Advanced SQL Server DATE and DATETIME Handling

There are lot of situations where you need an exact timestamp. For example, you may want to differentiate a recordsets’ creation dates, store technical measurements, or just to see how fast your latest SQL is running. Coding the 4th dimension is another common task, and therefore milliseconds are essential.

But there is a problem receiving milliseconds with ADO from SQL Server.

On one hand, VB with ADO, like this example:

Debug.Print cn.Execute(“SELECT GetDate()”).Fields(0)

returns:

23.07.2004 12:03:49

But on the other hand, running the same code directly in Query Analyzer returns:

23.07.2004 12:03:49.997

Even with:

Debug.Print FormatDateTime(cn.Execute(“SELECT GetDate()”).Fields(0), vbLongTime)

you won’t receive the milliseconds.

Okay, you can do a conversion to characters on the server and return that string like this:

Debug.Print FormatDateTime(cn.Execute(“SELECT Convert(varchar, GetDate(),21)”).Fields(0)

Which returns:

23.07.2004 12:14:07.993

But in my opinion, it’s to expensive to send such a long string over the net and store it in a much larger structure, than it could be possible in its native numeric form! There must be a way to handle milliseconds at the client.

Another problem is that SQL Server stores DATETIME with a precision of 3.33 milliseconds (0. 00333 seconds). This is not sufficient in some circumstances.

So let’s take a look at what we can do.

The VB DATE & SQL Server DATETIME Datatypes

From the example above, it seems like ADO strips the milliseconds, but it really doesn’t, as I’ll show you later. First of all, you should understand how SQL Server’s DATETIME and VB’s DATE represent their data.

Both use 8 bytes to store the data, where the first 4 bytes are the date and the last 4 bytes represent the time.

The data type DOUBLE can store 8 bytes too, which means you can transform DATETIME to DOUBLE with no loss of information!

And last, you should always remember:

  • SQL Server only stores dates from: 01.01.1753 to 31.12.9999
  • VB’s date range runs from: 01.01.0100 to 31.12.9999

So you can always convert SQL Server dates to VB, but the other direction won’t work with historical dates. The conclusion is that you can handle both dates later than 01.01.1753.

The Lost Milliseconds

So why does VB strip the milliseconds? The answer: It doesn’t!

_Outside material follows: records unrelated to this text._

(* ===== verification/DecimalText.v ===== *)
(** [str(d)] and [Decimal(text)]: the textual form decimals take in event
    metadata, identity payloads and content hashes, and the round trip between
    the two. *)

From stdpp Require Import base list strings.
From Stdlib Require Import ZArith NArith Lia String Ascii.
From S2P Require Import Prelude PyBase Decimal.

Open Scope Z_scope.

Definition zeros (n : nat) : string := String.concat "" (replicate n "0"%string).

Fixpoint str_take (n : nat) (s : string) : string :=
  match n, s with
  | S n', String c s' => String c (str_take n' s')
  | _, _ => ""
  end.

Fixpoint str_drop (n : nat) (s : string) : string :=
  match n, s with
  | O, _ => s
  | S n', String _ s' => str_drop n' s'
  | _, _ => ""
  end.

(** ["%+d" % z] *)
Definition signed_str (z : Z) : string :=
  (if z <? 0 then "-" else "+") +:+ str_N (Z.abs_N z).

(** [Decimal.__str__] *)
Definition dec_str (d : decimal) : string :=
  let digits := str_N (dcoef d) in
  let len := Z.of_nat (String.length digits) in
  let leftdigits := dexp d + len in
  let dotplace := if (dexp d <=? 0) && (-6 <? leftdigits) then leftdigits else 1 in
  let body :=
    if dotplace <=? 0 then "0." +:+ zeros (Z.to_nat (- dotplace)) +:+ digits
    else if len <=? dotplace then digits +:+ zeros (Z.to_nat (dotplace - len))
    else str_take (Z.to_nat dotplace) digits +:+ "." +:+ str_drop (Z.to_nat dotplace) digits in
  (if dneg d then "-" else "") +:+ body +:+
  (if leftdigits =? dotplace then "" else "E" +:+ signed_str (leftdigits - dotplace)).

Fixpoint split_at (p : ascii -> bool) (s : string) : string * option string :=
  match s with
  | EmptyString => ("", None)
  | String c s' => if p c then ("", Some s')
                   else let '(a, b) := split_at p s' in (String c a, b)
  end.

Definition digit_value (c : ascii) : option N :=
  let n := N_of_ascii c in
  if ((48 <=? n) && (n <=? 57))%N then Some (n - 48)%N else None.

Fixpoint parse_dec (acc : N) (s : string) : option N :=
  match s with
  | EmptyString => Some acc
  | String c s' => match digit_value c with
                   | Some d => parse_dec (10 * acc + d) s'
                   | None => None
                   end
  end.

Definition parse_sign (s : string) : bool * string :=
  match s with
  | String c s' => if Ascii.eqb c "-" then (true, s')
                   else if Ascii.eqb c "+" then (false, s') else (false, s)
  | EmptyString => (false, s)
  end.

Definition parse_exponent (o : option string) : option Z :=
  match o with
  | None => Some 0
  | Some s =>
      let '(neg, t) := parse_sign s in
      if String.eqb t "" then None
      else n ← parse_dec 0 t; Some (if neg : bool then - Z.of_N n else Z.of_N n)
  end.

(** [Decimal(text)] for finite numerals; [None] is [InvalidOperation]. *)
Definition dec_parse (s : string) : option decimal :=
  let '(neg, s1) := parse_sign s in
  let '(mant, ex) := split_at (fun c => Ascii.eqb c "E" || Ascii.eqb c "e") s1 in
  let '(ip, fp) := split_at (fun c => Ascii.eqb c ".") mant in
  let frac := default ""%string fp in
  if String.eqb (ip +:+ frac) "" then None
  else
    c ← parse_dec 0 (ip +:+ frac);
    e ← parse_exponent ex;
    Some (Dec neg c (e - Z.of_nat (String.length frac))).

(** [int(s)]: optional sign, digits with single underscores between
    them, surrounding white space. *)
Fixpoint int_digits (acc : N) (after_digit : bool) (s : string) : option N :=
  match s with
  | EmptyString => if after_digit then Some acc else None
  | String c s' =>
      match digit_value c with
      | Some d => int_digits (10 * acc + d) true s'
      | None => if after_digit && Ascii.eqb c "_" then int_digits acc false s' else None
      end
  end.

Definition int_text (s : string) : res Z :=
  let '(neg, t) := parse_sign (py_strip s) in
  match int_digits 0 false t with
  | Some n => Ok (if neg : bool then - Z.of_N n else Z.of_N n)
  | None => raise ValueError ("invalid literal for int() with base 10: " +:+ py_repr s)
  end.

Example dec_str_samples :
  dec_str <$> [Dec false 1050 (-1); Dec true 5 (-7); Dec false 12 3; Dec false 1 (-6); Dec true 0 (-4)]
  = ["105.0"; "-5E-7"; "1.2E+4"; "0.000001"; "-0.0000"]%string.
Proof. vm_compute. reflexivity. Qed.

(** ** Round trip *)

Fixpoint all_digits (s : string) : bool :=
  match s with
  | EmptyString => true
  | String c s' => match digit_value c with Some _ => all_digits s' | None => false end
  end.

Lemma all_digits_app s t : all_digits (s +:+ t) = all_digits s && all_digits t.
Proof.
  induction s as [|c s IH]; [done|]. change (String c s +:+ t) with (String c (s +:+ t)).
  simpl. by destruct (digit_value c).
Qed.

Lemma parse_dec_app s : forall acc t,
  parse_dec acc (s +:+ t) = (n ← parse_dec acc s; parse_dec n t).
Proof.
  induction s as [|c s IH]; intros acc t; [done|].
  change (String c s +:+ t) with (String c (s +:+ t)). simpl.
  by destruct (digit_value c).
Qed.

Lemma dec_digit_value n : (n < 10)%N -> digit_value (dec_digit n) = Some n.
Proof.
  intros Hn.
  assert (Forall (fun k => digit_value (dec_digit k) = Some k) (N.of_nat <$> seq 0 10)) as Hall
    by (repeat constructor).
  rewrite Forall_forall in Hall. apply Hall, list_elem_of_fmap.
  exists (N.to_nat n). split; [lia|]. apply elem_of_seq. lia.
Qed.

Lemma dec_digits_spec fuel : forall n, (n < 2 ^ N.of_nat fuel)%N ->
  all_digits (dec_digits fuel n) = true /\ parse_dec 0 (dec_digits fuel n) = Some n.
Proof.
  induction fuel as [|f IH]; intros n Hn.
  { simpl in *. rewrite dec_digit_value by lia. split; [done | f_equal; lia]. }
  cbn [dec_digits]. destruct (N.ltb_spec n 10) as [H|H].
  { simpl. rewrite dec_digit_value by done. split; [done | f_equal; lia]. }
  destruct (IH (n / 10)%N) as [H1 H2].
  { apply N.Div0.div_lt_upper_bound. rewrite Nat2N.inj_succ, N.pow_succ_r' in Hn. lia. }
  assert (n mod 10 < 10)%N as Hm by (apply N.mod_lt; lia).
  rewrite all_digits_app, parse_dec_app, H1, H2. simpl. rewrite dec_digit_value by done.
  split; [done|]. f_equal. symmetry. apply N.div_mod'.
Qed.

Lemma str_N_spec n : all_digits (str_N n) = true /\ parse_dec 0 (str_N n) = Some n.
Proof. apply dec_digits_spec. rewrite N2Nat.id. apply N.size_gt. Qed.

Lemma dec_digits_nonempty fuel n : (0 < String.length (dec_digits fuel n))%nat.
Proof.
  destruct fuel; cbn; [lia|]. destruct (n <? 10)%N; [cbn; lia|].
  rewrite str_length_app. cbn. lia.
Qed.

Lemma str_N_length n : (0 < String.length (str_N n))%nat.
Proof. apply dec_digits_nonempty. Qed.

Lemma zeros_spec k :
  all_digits (zeros k) = true /\ parse_dec 0 (zeros k) = Some 0%N /\ String.length (zeros k) = k.
Proof.
  unfold zeros. assert (forall l, String.concat "" ("0"%string :: l)
    = "0" +:+ String.concat "" l) as Hc by (intros [|]; reflexivity).
  induction k as [|k (H1 & H2 & H3)]; [done|]. cbn [replicate]. rewrite Hc.
  rewrite all_digits_app, parse_dec_app, str_length_app, H1, H3.
  split_and!; [done | exact H2 | done].
Qed.

Lemma str_take_drop n s : str_take n s +:+ str_drop n s = s.
Proof.
  revert s. induction n as [|n IH]; intros [|c s]; try done. simpl.
  exact (f_equal (String c) (IH s)).
Qed.

Lemma str_drop_length n s : String.length (str_drop n s) = (String.length s - n)%nat.
Proof. revert s. induction n as [|n IH]; intros [|c s]; simpl; done || apply IH. Qed.

(** A digit is neither a sign, a point nor an exponent mark. *)
Lemma digit_not_mark c n : digit_value c = Some n ->
  Ascii.eqb c "-" = false /\ Ascii.eqb c "+" = false /\ Ascii.eqb c "." = false /\
  Ascii.eqb c "E" || Ascii.eqb c "e" = false.
Proof.
  intros H. split_and!; repeat match goal with
  | |- context [Ascii.eqb c ?x] => destruct (Ascii.eqb_spec c x) as [->|]; [discriminate H|]
  end; reflexivity.
Qed.

Lemma split_at_some p s c t : (forall a, In a (list_ascii_of_string s) -> p a = false) ->
  p c = true -> split_at p (s +:+ String c t) = (s, Some t).
Proof.
  intros Hs Hc. induction s as [|a s IH]; [|].
  { change (EmptyString +:+ String c t) with (String c t). cbn [split_at]. by rewrite Hc. }
  change (String a s +:+ String c t) with (String a (s +:+ String c t)).
  cbn [split_at]. rewrite Hs by (by left). rewrite IH; [done|]. intros x Hx. apply Hs. by right.
Qed.

Lemma str_app_assoc a b c : (a +:+ b) +:+ c = a +:+ b +:+ c.
Proof. induction a as [|x a IH]; [done|]. exact (f_equal (String x) IH). Qed.

Lemma all_digits_in s a : all_digits s = true -> In a (list_ascii_of_string s) ->
  exists n, digit_value a = Some n.
Proof.
  induction s as [|c s IH]; [done|]. simpl. destruct (digit_value c) eqn:E; [|done].
  intros Hs [<-|Hin]; eauto.
Qed.

Lemma parse_sign_digits s t : all_digits s = true -> s <> ""%string ->
  parse_sign (s +:+ t) = (false, s +:+ t).
Proof.
  destruct s as [|c s]; [done|]. simpl. destruct (digit_value c) eqn:E; [|done]. intros _ _.
  change (String c s +:+ t) with (String c (s +:+ t)). cbn [parse_sign].
  by destruct (digit_not_mark c _ E) as (-> & -> & _).
Qed.

Lemma str_N_ne n : str_N n <> ""%string.
Proof. intros H. pose proof (str_N_length n). rewrite H in *. simpl in *. lia. Qed.

Lemma parse_exponent_signed z : parse_exponent (Some (signed_str z)) = Some z.
Proof.
  unfold parse_exponent, signed_str. destruct (str_N_spec (Z.abs_N z)) as [_ Hp].
  pose proof (str_N_ne (Z.abs_N z)) as Hne. revert Hp Hne. generalize (str_N (Z.abs_N z)).
  intros t Hp Hne.
  destruct (Z.ltb_spec z 0);
    [change ("-" +:+ t) with (String "-" t) | change ("+" +:+ t) with (String "+" t)];
    cbn [parse_sign Ascii.eqb Bool.eqb]; cbv iota;
    (destruct (String.eqb_spec t ""); [done|]); rewrite Hp; simpl; f_equal; lia.
Qed.

(** The mantissa of the numeral: an integer part and, after a point, a
    fraction. *)
Definition numeral (ip : string) (fp : option string) : string :=
  ip +:+ match fp with Some f => "." +:+ f | None => "" end.

Lemma numeral_no_exp ip fp a : all_digits ip = true -> all_digits (default "" fp) = true ->
  In a (list_ascii_of_string (numeral ip fp)) -> Ascii.eqb a "E" || Ascii.eqb a "e" = false.
Proof.
  intros Hi Hf Hin. unfold numeral in Hin.
  assert (forall s t, list_ascii_of_string (s +:+ t)
    = (list_ascii_of_string s ++ list_ascii_of_string t)%list) as Happ.
  { intros s t. induction s as [|c s IH]; [done|]. exact (f_equal (cons c) IH). }
  rewrite Happ in Hin. apply in_app_iff in Hin as [Hin|Hin].
  - destruct (all_digits_in _ _ Hi Hin) as [n Hn]. by apply (digit_not_mark a n).
  - destruct fp as [f|]; [|done]. rewrite Happ in Hin. destruct Hin as [<-|Hin]; [done|].
    destruct (all_digits_in f a Hf Hin) as [n Hn]. by apply (digit_not_mark a n).
Qed.

Lemma split_at_none_in p s : (forall a, In a (list_ascii_of_string s) -> p a = false) ->
  split_at p s = (s, None).
Proof.
  intros Hs. induction s as [|c s IH]; [done|]. cbn [split_at].
  rewrite Hs by (by left). rewrite IH; [done|]. intros x Hx. apply Hs. by right.
Qed.

Lemma split_numeral ip fp : all_digits ip = true ->
  split_at (fun c => Ascii.eqb c ".") (numeral ip fp) = (ip, fp).
Proof.
  intros Hi.
  assert (forall a, In a (list_ascii_of_string ip) -> Ascii.eqb a "." = false) as Hin.
  { intros a Ha. destruct (all_digits_in _ _ Hi Ha) as [n Hn]. by apply (digit_not_mark a n). }
  unfold numeral. destruct fp as [f|].
  - by apply split_at_some.
  - rewrite str_app_nil_r. by apply split_at_none_in.
Qed.

Lemma dec_parse_form (neg : bool) ip fp (ex : option Z) c :
  all_digits ip = true -> ip <> ""%string -> all_digits (default "" fp) = true ->
  parse_dec 0 (ip +:+ default "" fp) = Some c ->
  dec_parse ((if neg then "-" else "") +:+ numeral ip fp +:+
             match ex with Some z => "E" +:+ signed_str z | None => "" end)
  = Some (Dec neg c (default 0 ex - Z.of_nat (String.length (default "" fp)))).
Proof.
  intros Hi Hne Hf Hp. set (tail := match ex with Some _ => _ | None => _ end).
  assert (parse_sign ((if neg then "-" else "") +:+ numeral ip fp +:+ tail)
          = (neg, numeral ip fp +:+ tail)) as Hs.
  { destruct neg; [done|]. rewrite str_app_nil_l. unfold numeral. rewrite str_app_assoc.
    by apply parse_sign_digits. }
  unfold dec_parse. rewrite Hs.
  assert (split_at (fun c => Ascii.eqb c "E" || Ascii.eqb c "e") (numeral ip fp +:+ tail)
          = (numeral ip fp, match ex with Some z => Some (signed_str z) | None => None end)) as He.
  { subst tail. destruct ex as [z|].
    - apply split_at_some; [|done]. intros a. by apply numeral_no_exp.
    - rewrite str_app_nil_r. apply split_at_none_in. intros a. by apply numeral_no_exp. }
  rewrite He, split_numeral by done.
  destruct (String.eqb_spec (ip +:+ default ""%string fp) "") as [E|_].
  { destruct ip; [done|]. discriminate E. }
  rewrite Hp. simpl. destruct ex as [z|]; [|done]. by rewrite parse_exponent_signed.
Qed.

(** [Decimal(str(d)) == d], digit for digit. *)
Lemma dec_roundtrip d : dec_parse (dec_str d) = Some d.
Proof.
  destruct d as [neg n e]. unfold dec_str. cbn [dneg dcoef dexp].
  destruct (str_N_spec n) as [Hd Hp]. pose proof (str_N_length n) as Hl.
  pose proof (str_N_ne n) as Hne. set (ds := str_N n) in *.
  set (len := Z.of_nat (String.length ds)).
  set (dot := if (e <=? 0) && (-6 <? e + len) then e + len else 1).
  assert (dot = e + len /\ e <= 0 \/ dot = 1 /\ dot <> e + len) as Hdot.
  { subst dot. destruct (Z.leb_spec e 0), (Z.ltb_spec (-6) (e + len)); simpl; lia. }
  set (tail := if e + len =? dot then _ else _).
  assert (tail = match (if e + len =? dot then None else Some (e + len - dot)) with
                 | Some z => "E" +:+ signed_str z | None => "" end) as ->
    by (subst tail; by destruct (e + len =? dot)).
  assert (default 0 (if e + len =? dot then None else Some (e + len - dot)) = e + len - dot) as Hex
    by (destruct (Z.eqb_spec (e + len) dot); simpl; lia).
  destruct (Z.leb_spec dot 0) as [H0|H0]; [|destruct (Z.leb_spec len dot) as [H1|H1]].
  - destruct (zeros_spec (Z.to_nat (- dot))) as (Hz1 & Hz2 & Hz3).
    change ("0." +:+ zeros (Z.to_nat (- dot)) +:+ ds)
      with (numeral "0" (Some (zeros (Z.to_nat (- dot)) +:+ ds))).
    rewrite (dec_parse_form _ _ _ _ n); simpl default; try done.
    + rewrite Hex, str_length_app, Hz3. do 2 f_equal. lia.
    + by rewrite all_digits_app, Hz1, Hd.
    + transitivity (parse_dec 0 (zeros (Z.to_nat (- dot)) +:+ ds)); [done|].
      by rewrite parse_dec_app, Hz2.
  - replace (dot - len) with 0 by lia. change (zeros (Z.to_nat 0)) with ""%string.
    rewrite str_app_nil_r. rewrite <- (str_app_nil_r ds) at 1.
    change (ds +:+ "") with (numeral ds None).
    rewrite (dec_parse_form _ _ _ _ n); simpl default; try done.
    + rewrite Hex. do 2 f_equal. simpl. lia.
    + by rewrite str_app_nil_r.
  - set (k := Z.to_nat dot).
    change (str_take k ds +:+ "." +:+ str_drop k ds)
      with (numeral (str_take k ds) (Some (str_drop k ds))).
    pose proof (str_take_drop k ds) as Htd.
    assert (all_digits (str_take k ds) && all_digits (str_drop k ds) = true) as [Ht Hdr]%andb_prop
      by (by rewrite <- all_digits_app, Htd).
    rewrite (dec_parse_form _ _ _ _ n); simpl default; try done.
    + rewrite Hex, str_drop_length. do 2 f_equal. lia.
    + intros E. apply (f_equal String.length) in Htd. rewrite str_length_app, E, str_drop_length in Htd.
      simpl in Htd. lia.
    + by rewrite Htd.
Qed.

VB’s standard for date/time operations is based on seconds, as it’s minimal unit. (E.g. the Now() function returns the current system time and rounds its milliseconds.) Consequently, FormatDateTime and other date/time function do the same. They are built for VB and ‘exotic’ values from outside its world are treated fine, by rounding them.

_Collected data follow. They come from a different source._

(* ===== verification/Json.v ===== *)
(** [json.loads] and [json.dumps] without sorted keys, and their round trip.

    Text is bytes, as everywhere in the library: an escape beyond ASCII is read
    as its UTF-8 bytes (surrogate pairs as two characters), and a byte beyond
    ASCII is written as it is, where [json.dumps] would escape the character.
    [json.loads] of bytes also recognises UTF-16 and UTF-32 and refuses invalid
    UTF-8; here the bytes are taken as they are.  A number with a
    fraction or an exponent is kept as its text.  Of two members with one key the
    last wins, at the place of the first, as in a [dict]. *)

From stdpp Require Import base list gmap strings.
From Stdlib Require Import ZArith Lia String Ascii.
From S2P Require Import Prelude PyBase Decimal DecimalText.
Open Scope Z_scope.

(** * Printing in insertion order *)

Fixpoint json_plain (item_sep key_sep : string) (j : json) : string :=
  match j with
  | JNull => "null"
  | JStr s => json_string s
  | JInt z => str_Z z
  | JFloat t => t
  | JBool b => if b then "true" else "false"
  | JArr l => "[" +:+ String.concat item_sep (List.map (json_plain item_sep key_sep) l) +:+ "]"
  | JObj l => "{" +:+ String.concat item_sep
                (List.map (fun kv => json_string kv.1 +:+ key_sep +:+ json_plain item_sep key_sep kv.2) l) +:+ "}"
  end.

(** * Parsing *)

Definition json_space (c : ascii) : bool :=
  let n := N_of_ascii c in (n =? 32)%N || (n =? 9)%N || (n =? 10)%N || (n =? 13)%N.

Fixpoint skip_ws (s : string) : string :=
  match s with
  | String c s' => if json_space c then skip_ws s' else s
  | EmptyString => ""
  end.

(** The UTF-8 bytes of a code unit. *)
Definition utf8 (n : N) : string :=
  let byte b := String (ascii_of_N b) "" in
  if (n <? 128)%N then byte n
  else if (n <? 2048)%N then byte (192 + n / 64)%N +:+ byte (128 + n mod 64)%N
  else byte (224 + n / 4096)%N +:+ byte (128 + (n / 64) mod 64)%N +:+ byte (128 + n mod 64)%N.

Definition unescape (c : ascii) : option ascii :=
  let n := N_of_ascii c in
  if (n =? 34)%N || (n =? 92)%N || (n =? 47)%N then Some c
  else if (n =? 110)%N then Some (ascii_of_N 10)
  else if (n =? 114)%N then Some (ascii_of_N 13)
  else if (n =? 116)%N then Some (ascii_of_N 9)
  else if (n =? 102)%N then Some (ascii_of_N 12)
  else if (n =? 98)%N then Some (ascii_of_N 8)
  else None.

Definition onto (t : string) (r : option (string * string)) : option (string * string) :=
  match r with Some (t', rest) => Some (t +:+ t', rest) | None => None end.

(** The characters of a string after its opening quote. *)
Fixpoint parse_chars (s : string) : option (string * string) :=
  match s with
  | EmptyString => None
  | String c s1 =>
      let n := N_of_ascii c in
      if (n =? 34)%N then Some (""%string, s1)
      else if (n =? 92)%N then
        match s1 with
        | String e s2 =>
            if Ascii.eqb e "u" then
              match s2 with
              | String a (String b (String c' (String d s3))) =>
                  match parse_hex 0 (String a (String b (String c' (String d "")))) with
                  | Some u => onto (utf8 u) (parse_chars s3)
                  | None => None
                  end
              | _ => None
              end
            else match unescape e with Some x => onto (String x "") (parse_chars s2) | None => None end
        | EmptyString => None
        end
      else if (n <? 32)%N then None
      else onto (String c "") (parse_chars s1)
  end.

Definition is_digit (c : ascii) : bool := match digit_value c with Some _ => true | None => false end.

Fixpoint span_digits (s : string) : string * string :=
  match s with
  | String c s' => if is_digit c then let '(d, r) := span_digits s' in (String c d, r) else (""%string, s)
  | EmptyString => (""%string, ""%string)
  end.

(** The fraction and the exponent of a number, if they are complete. *)
Definition number_fraction (s : string) : string * string :=
  match s with
  | String "."%char s' => let '(d, r) := span_digits s' in if String.eqb d "" then (""%string, s) else (String "." d, r)
  | _ => (""%string, s)
  end.
Definition number_exponent (s : string) : string * string :=
  match s with
  | String c s' =>
      if Ascii.eqb c "e" || Ascii.eqb c "E" then
        let '(sign, t) := match s' with
                          | String x t => if Ascii.eqb x "+" || Ascii.eqb x "-" then (String x "", t) else (""%string, s')
                          | EmptyString => (""%string, s')
                          end in
        let '(d, r) := span_digits t in
        if String.eqb d "" then (""%string, s) else (String c (sign +:+ d), r)
      else (""%string, s)
  | EmptyString => (""%string, s)
  end.

Definition parse_magnitude (negative : bool) (t : string) : option (json * string) :=
  let '(digits, t1) := match t with String "0"%char r => ("0"%string, r) | _ => span_digits t end in
  if String.eqb digits "" then None
  else
    let '(fraction, t2) := number_fraction t1 in
    let '(exponent, t3) := number_exponent t2 in
    if String.eqb (fraction +:+ exponent) "" then
      let v := Z.of_N (default 0%N (parse_dec 0 digits)) in Some (JInt (if negative then - v else v), t3)
    else Some (JFloat ((if negative then "-" else "") +:+ digits +:+ fraction +:+ exponent), t3).

Definition parse_number (s : string) : option (json * string) :=
  match s with String "-"%char t => parse_magnitude true t | _ => parse_magnitude false s end.

(** [s] without the prefix [p] *)
Fixpoint strip_prefix (p s : string) : option string :=
  match p, s with
  | EmptyString, _ => Some s
  | String a p', String b s' => if Ascii.eqb a b then strip_prefix p' s' else None
  | String _ _, EmptyString => None
  end.

Definition constants : list (string * json) :=
  [("null", JNull); ("true", JBool true); ("false", JBool false); ("NaN", JFloat "NaN"); ("Infinity", JFloat "Infinity");
   ("-Infinity", JFloat "-Infinity")]%string.

Fixpoint parse_constant (l : list (string * json)) (s : string) : option (json * string) :=
  match l with
  | [] => None
  | (text, v) :: l' => match strip_prefix text s with Some r => Some (v, r) | None => parse_constant l' s end
  end.

(** [d[k] = v] *)
Fixpoint dict_set (k : string) (v : json) (d : list (string * json)) : list (string * json) :=
  match d with
  | [] => [(k, v)]
  | (k', v') :: d' => if String.eqb k k' then (k, v) :: d' else (k', v') :: dict_set k v d'
  end.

If you want to measure milliseconds in VB you can use the Timer() Function on the Windows OS, but this won’t work with the MAC OS (MAC just returns full seconds). Timer() returns the seconds after midnight as single data type and the fractional part will contain the milliseconds! We’ll use this function in the later section, “check your SQL!”

Receiving Milliseconds from SQL Server with ADO

As I previously explained, VB naturally doesn’t expect milliseconds. For this reason you have to write a small function, to teach it how to understand them.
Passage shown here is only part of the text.